Task objective =
Below are the entries. Transcribe exactly the lines from the one with "Definition reverse_range l" through the one with "Definition write l", ends included, and leave out all others.

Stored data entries

(* ===== verification/Sort.v ===== *)
(** * Sorting ([app/libs/ring2/postoffice/sort/sort.c])

    The array is a list of elements, a range of it is given by [start] and
    [len].  Every access names its index, and [None] stands for an access
    outside the array or for a loop that outlives its bound, so that a theorem
    that a run is [Some] says that the run is memory safe and ends.  Indices
    are natural numbers: they are below the length of an array that exists.

    The six instantiations of [SORT_IMPL] differ in how an element is copied
    and in how the comparator is called, not in what they compute, and share
    these definitions.  Modelled is the run on the calling thread ([wg] is
    [NULL]: no pool was initialised, or at most [PAR_THRESHOLD] elements). *)

From Stdlib Require Import ZArith Lia Sorted.
From stdpp Require Import base list numbers sorting.
From S2P Require Import Prelude Vector.

Local Open Scope nat_scope.

(** Allocation and failure together. *)
Definition run (A : Type) : Type := list bool → option (A * list bool).

Global Instance run_ret : MRet run := λ A a m, Some (a, m).
Global Instance run_bind : MBind run :=
  λ A B f c m, match c m with Some (a, m') => f a m' | None => None end.

(** An access of the array, an allocation. *)
Definition access {A} (o : option A) : run A := λ m, (λ a, (a, m)) <$> o.
Definition alloc_ok : run bool := λ m, Some (malloc m).

Definition FLUX_SMALL_SORT_THRESHOLD : nat := 32.

Section sort.
Context {A : Type} (cmp : A → A → Z).
Implicit Types (l : list A) (start len lo hi i j : nat).

Abbreviation lt x y := (cmp x y <? 0)%Z.

(** [while (lo < hi) { swap(lo, hi); lo++; hi--; }] *)
Fixpoint reverse_loop (fuel : nat) l lo hi : option (list A) :=
  if lo <? hi then
    match fuel with
    | O => None
    | S fuel => l ← swap l lo hi; reverse_loop fuel l (lo + 1) (hi - 1)
    end
  else Some l.

Definition reverse_range l start len : option (list A) :=
  reverse_loop len l start (start + len - 1).

(** The bytes [[start, start + len)], and writing them back. *)
Definition slice l start len : option (list A) :=
  if start + len <=? length l then Some (take len (drop start l)) else None.
Definition write l start (out : list A) : list A :=
  take start l ++ out ++ drop (start + length out) l.

(** The two-pointer loop of [merge] with both tails. *)
Fixpoint merge_out (s1 s2 : list A) : list A :=
  let fix go s2 :=
    match s1, s2 with
    | [], _ => s2
    | _, [] => s1
    | x :: s1', y :: s2' => if (cmp x y <=? 0)%Z then x :: merge_out s1' s2 else y :: go s2'
    end in
  go s2.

Answer for this exercise =
Definition reverse_range l start len : option (list A) :=
  reverse_loop len l start (start + len - 1).

(** The bytes [[start, start + len)], and writing them back. *)
Definition slice l start len : option (list A) :=
  if start + len <=? length l then Some (take len (drop start l)) else None.
Definition write l start (out : list A) : list A :=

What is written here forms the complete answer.